⟨

(* ===== verification/Fields.v ===== *)
(** * Field validation of the evidence constructors ([internal/observer/evidence/types.go], [policy.go])

    The bounds mirrored from the contract, the shared checks with their typed errors, the patterns of the
    VCS references, and the two privacy filters on free text: root-relative locators and diagnostic
    contexts. *)

From S2P Require Import Prelude GoStrings Json JsonText GoJson WireTypes StrictDecode GoNet GoPath.

(** [MarshalError]: what [json.Marshal] of a union returned. *)
Inductive build_error : Type :=
| BuildError (field detail : bytes)
| MarshalError.

Abbreviation built := (result build_error).

Definition buildErr {A} (field detail : bytes) : built A := Err (BuildError field detail).

Definition maxObservationID : Z := 128.
Definition maxRunID : Z := 128.
Definition maxNativeSessionID : Z := 128.
Definition maxProvider : Z := 64.
Definition maxModel : Z := 128.
Definition maxAdapter : Z := 64.
Definition maxAdapterVersion : Z := 64.
Definition maxParserVersion : Z := 64.
Definition maxTransformVersion : Z := 64.
Definition maxSourceLocator : Z := 512.
Definition maxDiagnosticContext : Z := 1024.
Definition maxCommitIdentifier : Z := 64.
Definition maxPullReqIdentifier : Z := 256.
Definition maxRepoSlug : Z := 140.
Definition maxTeamServerProject : Z := 128.
Definition maxBeadID : Z := 128.
Definition maxPatternID : Z := 128.
Definition maxExtractorVersion : Z := 64.
Definition maxBootID : Z := 128.
Definition maxPriceTableVersion : Z := 64.
Definition maxProviderSource : Z := 64.
Definition maxMessageID : Z := 128.

(** ** Checks *)

Definition too_long (n max : Z) : bytes := str "length " ++ FormatInt n ++ str " exceeds max " ++ FormatInt max.

Definition boundedNonEmpty (field value : bytes) (max : Z) : built unit :=
  if bool_decide (value = []) then buildErr field (str "must be present and non-empty")
  else if max <? zlen value then buildErr field (too_long (zlen value) max)
  else Ok tt.

Definition boundedOptionalPtr (field : bytes) (value : option bytes) (max : Z) : built unit :=
  match value with None => Ok tt | Some v => boundedNonEmpty field v max end.

(** [Valid] of a generated enum. *)
Definition Valid (t : gotype) (v : bytes) : bool := match t with TEnum _ valid => bool_decide (v ∈ valid) | _ => false end.

Definition validEnum (field : bytes) (t : gotype) (v : bytes) : built unit :=
  if Valid t v then Ok tt else buildErr field (str "value is not a member of the closed enum").

(** A count is nothing or a copy. *)
Definition checkedCount (field : bytes) (v : option Z) : built (option Z) :=
  match v with
  | None => Ok None
  | Some n => if n <? 0 then buildErr field (str "must be >= 0") else Ok (Some n)
  end.

Definition nonNegative (field : bytes) (v : Z) : built unit :=
  if v <? 0 then buildErr field (str "must be >= 0") else Ok tt.

Definition optionalString (field value : bytes) (max : Z) : built (option bytes) :=
  if bool_decide (value = []) then Ok None
  else if max <? zlen value then buildErr field (too_long (zlen value) max)
  else Ok (Some value).

(** ** Patterns *)

Definition is_alpha (b : byte) : bool := in_range 97 122 b || in_range 65 90 b.
Definition is_alnum (b : byte) : bool := is_alpha b || is_digit b.
Definition is_hex_lower (b : byte) : bool := is_digit b || in_range 97 102 b.

(** [^([0-9a-f]{40}|[0-9a-f]{64})$]. *)
Definition commitIdentifierPattern (s : bytes) : bool := ((zlen s =? 40) || (zlen s =? 64)) && forallb is_hex_lower s.

(** [^(#[0-9]{1,20}|https://[^ ]{1,240})$]: the last class is of runes, an invalid byte being one. *)
Definition pullRequestIdentifierPattern (s : bytes) : bool :=
  match s with
  | x23 :: ds => (1 <=? zlen ds) && (zlen ds <=? 20) && forallb is_digit ds
  | _ =>
      HasPrefix s (str "https://")
      && (let rs := range_runes (drop 8 s) in
          (1 <=? zlen rs) && (zlen rs <=? 240) && forallb (fun r => negb (bool_decide (r = [x20]))) rs)
  end.

(** [^[A-Za-z0-9._/-]{1,140}$]. *)
Definition repoSlugPattern (s : bytes) : bool :=
  (1 <=? zlen s) && (zlen s <=? 140) && forallb (fun b => is_alnum b || bool_decide (b ∈ [x2e; x5f; x2f; x2d])) s.

Definition validateRepoSlug (slug : bytes) : built (option bytes) :=
  if bool_decide (slug = []) then Ok None
  else if negb (repoSlugPattern slug) then buildErr (str "vcs_reference.repo_slug") (str "must match [A-Za-z0-9._/-]{1,140}")
  else Ok (Some slug).

(** ** Free text *)

Definition isSlugByte (b : byte) : bool := is_alnum b || bool_decide (b ∈ [x2e; x5f; x2d]).

(** A slash after a byte that no slug has. *)
Fixpoint slash_after_nonslug (s : bytes) : bool :=
  match s with
  | a :: r =>
      match r with b :: _ => bool_decide (b = x2f) && negb (isSlugByte a) | [] => false end || slash_after_nonslug r
  | [] => false
  end.

Definition hasEmbeddedAbsolutePath (s : bytes) : bool :=
  if bool_decide (s = []) then false
  else HasPrefix s [x2f] || HasPrefix s [x7e] || Contains [x7e; x2f] s || slash_after_nonslug s.

Definition isRootRelativeLocator (s : bytes) : bool :=
  if bool_decide (s = []) then false
  else if HasPrefix s [x2f] || HasPrefix s [x7e] then false
  else if bool_decide (x00 ∈ s) then false
  else
    let cleaned := Clean s in
    if HasPrefix cleaned [x2f] then false
    else negb (existsb (fun seg => bool_decide (seg = dotdot)) (Split x2f cleaned)).

Definition flatten_lines (s : bytes) : bytes := map (fun b => if bool_decide (b = x0a \/ b = x0d) then x20 else b) s.

Definition sanitizeContext (s : bytes) (max : Z) : bytes :=
  if bool_decide (s = []) then []
  else
    let s := flatten_lines s in
    if hasEmbeddedAbsolutePath s then []
    else if max <? zlen s then take (Z.to_nat max) s
    else s.

(** ** Projections of the policy: an optional field is kept or dropped, never cut *)

Definition keepBounded (value : bytes) (max : Z) : option bytes :=
  if bool_decide (value = []) || (max <? zlen value) then None else Some value.

Definition keepRelativeLocator (value : bytes) (max : Z) : option bytes :=
  if (max <? zlen value) || negb (isRootRelativeLocator value) then None else Some value.

Definition keepRelativeLocatorPtr (value : option bytes) (max : Z) : option bytes :=
  match value with None => None | Some v => keepRelativeLocator v max end.

Definition keepEnumPtr (t : gotype) (v : option bytes) : option bytes :=
  match v with None => None | Some x => if negb (Valid t x) then None else v end.

Definition keepHash (value : bytes) : option bytes :=
  if negb (zlen value =? 64) then None else if forallb is_hex_lower value then Some value else None.

(** ** Facts *)

Definition bounded (max : Z) (s : bytes) : Prop := s <> [] /\ zlen s <= max.

Lemma boundedNonEmpty_Ok field s max : boundedNonEmpty field s max = Ok tt <-> bounded max s.
Proof.
  unfold boundedNonEmpty, bounded. case_bool_decide; [by split; [|intros [? _]]|].
  destruct (Z.ltb_spec max (zlen s)); split; try done; lia.
Qed.

Lemma boundedOptionalPtr_Ok field o max : boundedOptionalPtr field o max = Ok tt <-> (forall s, o = Some s -> bounded max s).
Proof.
  destruct o as [s|]; cbn [boundedOptionalPtr].
  - rewrite boundedNonEmpty_Ok. split; [by intros ? ? [= <-]|eauto].
  - done.
Qed.

Lemma validEnum_Ok field n valid v : validEnum field (TEnum n valid) v = Ok tt <-> v ∈ valid.
Proof. unfold validEnum, Valid. case_bool_decide; split; done. Qed.

Lemma checkedCount_Ok field v o : checkedCount field v = Ok o <-> o = v /\ forall n, v = Some n -> 0 <= n.
Proof.
  destruct v as [n|]; cbn [checkedCount].
  - destruct (Z.ltb_spec n 0); split; try done.
    + intros [_ Hn]. specialize (Hn n eq_refl). lia.
    + intros [= <-]. split; [done|]. by intros m [= <-].
    + intros [-> _]. done.
  - split; [intros [= <-]; done|by intros [-> _]].
Qed.

Lemma nonNegative_Ok field v : nonNegative field v = Ok tt <-> 0 <= v.
Proof. unfold nonNegative. destruct (Z.ltb_spec v 0); split; try done; lia. Qed.

Lemma optionalString_Ok field s max o :
  optionalString field s max = Ok o <-> zlen s <= max /\ o = (if bool_decide (s = []) then None else Some s) \/ s = [] /\ o = None.
Proof.
  unfold optionalString. case_bool_decide as Hs.
  - split; [intros [= <-]; by right|]. by intros [[_ ->]|[_ ->]].
  - destruct (Z.ltb_spec max (zlen s)); split; try done.
    + intros [[? _]|[? _]]; [lia|done].
    + intros [= <-]. by left.
    + intros [[_ ->]|[? _]]; done.
Qed.

(** The locator filter: what it lets through is non-empty, neither absolute nor a home path, holds no
    NUL, and never leaves its root when walked element by element; and it lets all of that through. *)
Theorem isRootRelativeLocator_iff s :
  isRootRelativeLocator s = true
  <-> s <> [] /\ HasPrefix s [x2f] = false /\ HasPrefix s [x7e] = false /\ (x00 ∉ s) /\ stays_inside (Split x2f s).
Proof.
  unfold isRootRelativeLocator. case_bool_decide as Hs; [by split; [|intros [? _]]|].
  destruct (HasPrefix s [x2f]) eqn:Ha; [by split; [|intros (_&?&_)]|].
  destruct (HasPrefix s [x7e]) eqn:Hh; [by split; [|intros (_&_&?&_)]|]. cbn [orb].
  case_bool_decide as H0; [by split; [|intros (_&_&_&?&_)]|]. cbv zeta. rewrite (proj2 (Split_Clean s Ha)).
  rewrite <-Clean_inside by done. rewrite negb_true_iff. split.
  - intros H. refine (conj Hs (conj eq_refl (conj eq_refl (conj H0 _)))). intros Hin.
    assert (existsb (fun seg => bool_decide (seg = dotdot)) (Split x2f (Clean s)) = true); [|congruence].
    apply existsb_exists. exists dotdot. split; [by apply list_elem_of_In|]. by apply bool_decide_eq_true_2.
  - intros (_&_&_&_&Hn). apply not_true_is_false. intros (x&Hx&Hd)%existsb_exists. apply bool_decide_eq_true_1 in Hd as ->.
    by apply list_elem_of_In in Hx.
Qed.

(** What a kept context is: no line break, no path the scan knows, and within the bound. *)
Lemma sanitizeContext_spec s max :
  0 <= max ->
  let c := sanitizeContext s max in
  zlen c <= max /\ (x0a ∉ c) /\ (x0d ∉ c)
  /\ (c <> [] -> hasEmbeddedAbsolutePath (flatten_lines s) = false /\ c = take (Z.to_nat max) (flatten_lines s)).
Proof.
  intros Hm. cbv zeta. unfold sanitizeContext. case_bool_decide as Hs.
  { split_and!; [done|inversion 1|inversion 1|done]. }
  destruct (hasEmbeddedAbsolutePath _) eqn:E. { split_and!; [done|inversion 1|inversion 1|done]. }
  assert (Hn : forall b, b = x0a \/ b = x0d -> b ∉ flatten_lines s).
  { intros b Hb. unfold flatten_lines. intros (x&Hx&_)%list_elem_of_fmap. case_bool_decide as Hc; [|congruence].
    destruct Hb; subst; done. }
  assert (Ht : forall n, (x0a ∉ take n (flatten_lines s)) /\ x0d ∉ take n (flatten_lines s)).
  { intros n. rewrite <-(take_drop n (flatten_lines s)) in Hn. split; intros Hin; eapply Hn; try (by rewrite elem_of_app; left); auto. }
  destruct (Z.ltb_spec max (zlen (flatten_lines s))) as [Hl|Hl].
  - split_and!; [|apply Ht|apply Ht|done]. unfold zlen. rewrite length_take. lia.
  - assert (Et : take (Z.to_nat max) (flatten_lines s) = flatten_lines s) by (apply take_ge; unfold zlen in Hl; lia).
    rewrite Et. split_and!; [done|by apply Hn; left|by apply Hn; right|done].
Qed.

Definition traversal : bytes := str "see ../../etc/passwd".

(** The scan lets a traversal through (and a home path of a named user). *)
Theorem context_keeps_traversal :
  sanitizeContext traversal maxDiagnosticContext = traversal
  /\ isRootRelativeLocator (str "../../etc/passwd") = false
  /\ sanitizeContext (str "in ~alice/.ssh/key") maxDiagnosticContext = str "in ~alice/.ssh/key".
Proof. split_and!; vm_compute; reflexivity. Qed.

(** Cutting in the middle of a character makes the context longer than its bound on the wire. *)
Theorem context_outgrows_bound :
  let s := concat (replicate 1023 [x61]) ++ [xf0; x9f; x98; x80] in
  zlen (sanitizeContext s maxDiagnosticContext) = 1024
  /\ zlen (to_valid (sanitizeContext s maxDiagnosticContext)) = 1026.
Proof. split; vm_compute; reflexivity. Qed.
(** The sniff refuses a file exactly when its first 64 bytes are a PEM marker behind any blanks,
    control bytes and at most one byte-order mark. *)
Theorem ScreenContent_refuses content :
  ScreenContent content = Some ReasonPEMContent
  <-> exists bom ws rest, take SniffBytes content = bom ++ ws ++ pem_marker ++ rest
        /\ (bom = [] \/ bom = pemBOM) /\ Forall (fun b => b ∈ pem_space) ws.
Proof.
  transitivity (looksLikePEM (take SniffBytes content) = true).
  { unfold ScreenContent. destruct (Nat.ltb_spec SniffBytes (length content)) as [H|H].
    - by destruct (looksLikePEM _).
    - rewrite take_ge by done. by destruct (looksLikePEM _). }
  generalize (take SniffBytes content) as head. intros head. unfold looksLikePEM, TrimPrefix. split.
  - intros (k&Hk)%HasPrefix_spec.
    destruct (HasPrefix head pemBOM) eqn:Hb.
    + apply HasPrefix_spec in Hb as [t ->]. rewrite drop_app_length in Hk. destruct (TrimLeft_split t pem_space) as (ws&Ht&Hw).
      rewrite Hk in Ht. exists pemBOM, ws, k. rewrite Ht. auto.
    + destruct (TrimLeft_split head pem_space) as (ws&Ht&Hw). rewrite Hk in Ht. exists [], ws, k. auto.
  - intros (bom&ws&rest&->&Hb&Hw).
    assert (Hgoal : HasPrefix (TrimLeft (ws ++ pem_marker ++ rest) pem_space) pem_marker = true) by (rewrite TrimLeft_app by done; apply (HasPrefix_app pem_marker rest)).
    destruct Hb as [->| ->]; [|by rewrite HasPrefix_app, drop_app_length].
    cbn [app]. destruct (HasPrefix (ws ++ _) pemBOM) eqn:Hp; [|done]. exfalso. apply HasPrefix_spec in Hp as [t Ht].
    destruct Hw as [|b ws Hin _]; [discriminate Ht|]. cbn in Ht. injection Ht as -> _. by apply (bool_decide_eq_true_2 _) in Hin.
Qed.
(** ** What is emitted is sent *)

Record typed_envelope (env : PolicyEnvelope) : Prop := {
  te_occurred : wf_time (en_OccurredAt env) /\ is_Some (formatRFC3339 (en_OccurredAt env));
  te_captured : wf_time (en_CapturedAt env) /\ is_Some (formatRFC3339 (en_CapturedAt env));
  te_range : forall r, rp_ByteRange (en_Provenance env) = Some r -> typed_range r;
}.

Lemma emitted_typed p env k r c i :
  emitted p env k r c i -> typed_envelope env -> (forall i, intended k = Some i -> typed_input i) -> typed_common c /\ typed_input i.
Proof.
  intros [_ _ [_ Hr] Hi [Ho Hc] Hd] [T1 T2 T3] Hk. split.
  - rewrite !elem_of_cons in Ho, Hc. split; [| |].
    + destruct Ho as [->|[->|[]%not_elem_of_nil]]; assumption.
    + destruct Hc as [->|[->|[]%not_elem_of_nil]]; assumption.
    + intros x. rewrite Hr. unfold keepByteRange. destruct (rp_ByteRange _) as [y|] eqn:E; [|done]. destruct (_ || _); [done|]. intros [= <-]. by apply T3.
  - destruct (tf_Diagnostic r) eqn:E; [by destruct (Hd eq_refl) as (d&->&_)|by apply Hk, Hi].
Qed.

(** The transform composed with what follows it: unless its toggle gates it, whatever a candidate
    becomes can be sealed with any sequence and id in range, and its canonical bytes pass the Collector's
    strict decoder as that observation, under the policy's provenance. *)
Theorem Transform_accepted p env k seq obsID idx :
  Policy_Validate p = Ok tt -> IsZero (en_OccurredAt env) = false \/ IsZero (en_CapturedAt env) = false ->
  typed_envelope env -> (forall i, intended k = Some i -> typed_input i) -> gated p k = false ->
  1 <= seq <= MaxInt64 -> bounded maxObservationID obsID ->
  let r := Transform p env k in
  exists c i o j d, emitted p env k r c i /\ Seal (tf_Observation r) seq obsID = Ok o /\ decode_raw (writeCanonical o) = Some (j, [])
    /\ decodeObservation j idx = Ok d /\ reads_as c i (tf_Observation r) seq obsID d.
Proof.
  intros Hp Ht Hty Hk Hg Hseq Hid. destruct (Transform_emits p env k Hp Ht Hg) as (c&i&He).
  destruct (emitted_typed _ _ _ _ _ _ He Hty Hk) as [Hc Hi].
  destruct (Seal_reads c i _ seq obsID Hc Hi (em_built _ _ _ _ _ _ He) Hseq Hid) as (o&j&d&Ho&Hj&_&_&Ha&Hr).
  exists c, i, o, j, d. refine (conj He (conj Ho (conj Hj (conj _ Hr)))). by apply accepted_observation.
Qed.

(** ** A record with everything forbidden in it *)

Definition demo_policy : Policy := mkPolicy (str "codex") (str "1") (str "METADATA_ONLY") DefaultExtractionConfig.

Definition demo_envelope (path hash : bytes) : PolicyEnvelope :=
  mkEnvelope demo_time demo_time
    (mkRawProvenance (str "openai") [] [] [] (str "sessions/a.jsonl") (Some (mkByteRange 0 120)) None None path hash) None.

Definition demo_call (command : bytes) : candidate :=
  KToolCall (mkToolCallCandidate (str "SHELL") (Some 42) command [command] ∅ (str "https://internal") []).

Lemma demo_envelope_typed path hash : typed_envelope (demo_envelope path hash).
Proof.
  destruct demo_common_typed as [Ho _ _]. split; [exact Ho|exact Ho|]. intros r [= <-]. by vm_compute.
Qed.

Lemma Transform_noninterference_witness :
  Transform demo_policy (demo_envelope (str "/home/a") (str "h")) (demo_call (str "rm -rf"))
  = Transform demo_policy (demo_envelope [] []) (demo_call (str "ls")).
Proof. apply Transform_noninterference; [discriminate|reflexivity|reflexivity]. Defined.

Lemma Transform_total_witness : HasObservation (Transform demo_policy (demo_envelope (str "/home/a") (str "h")) (demo_call (str "ls"))) = true.
Proof.
  refine (proj1 (Transform_total demo_policy (demo_envelope (str "/home/a") (str "h")) (demo_call (str "ls")) _ (or_introl _))); reflexivity.
Defined.

Lemma Transform_accepted_witness :
  exists o j d, Seal (tf_Observation (Transform demo_policy (demo_envelope (str "/home/a") []) (demo_call (str "ls")))) 7 (str "obs_1") = Ok o
    /\ decode_raw (writeCanonical o) = Some (j, []) /\ decodeObservation j 0 = Ok d.
Proof.
  destruct (Transform_accepted demo_policy (demo_envelope (str "/home/a") []) (demo_call (str "ls")) 7 (str "obs_1") 0) as (c&i&o&j&d&_&Ho&Hj&Hd&_);
    [reflexivity|left; reflexivity|apply demo_envelope_typed| |reflexivity|unfold MaxInt64; lia|refine (conj _ _); [discriminate|vm_compute; discriminate]|].
  - intros i [= <-]. intros n [= <-]. reflexivity.
  - exists o, j, d. exact (conj Ho (conj Hj Hd)).
Defined.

⟩

*Exercise directions*. Only the lines above starting at the line that holds "rewrite Et. split_and!;" and ending at the line that holds "(** The sniff" are to be repeated, exactly and in full.

*Response area*.
    rewrite Et. split_and!; [done|by apply Hn; left|by apply Hn; right|done].
Qed.

Definition traversal : bytes := str "see ../../etc/passwd".

(** The scan lets a traversal through (and a home path of a named user). *)
Theorem context_keeps_traversal :
  sanitizeContext traversal maxDiagnosticContext = traversal
  /\ isRootRelativeLocator (str "../../etc/passwd") = false
  /\ sanitizeContext (str "in ~alice/.ssh/key") maxDiagnosticContext = str "in ~alice/.ssh/key".
Proof. split_and!; vm_compute; reflexivity. Qed.

(** Cutting in the middle of a character makes the context longer than its bound on the wire. *)
Theorem context_outgrows_bound :
  let s := concat (replicate 1023 [x61]) ++ [xf0; x9f; x98; x80] in
  zlen (sanitizeContext s maxDiagnosticContext) = 1024
  /\ zlen (to_valid (sanitizeContext s maxDiagnosticContext)) = 1026.
Proof. split; vm_compute; reflexivity. Qed.
(** The sniff refuses a file exactly when its first 64 bytes are a PEM marker behind any blanks,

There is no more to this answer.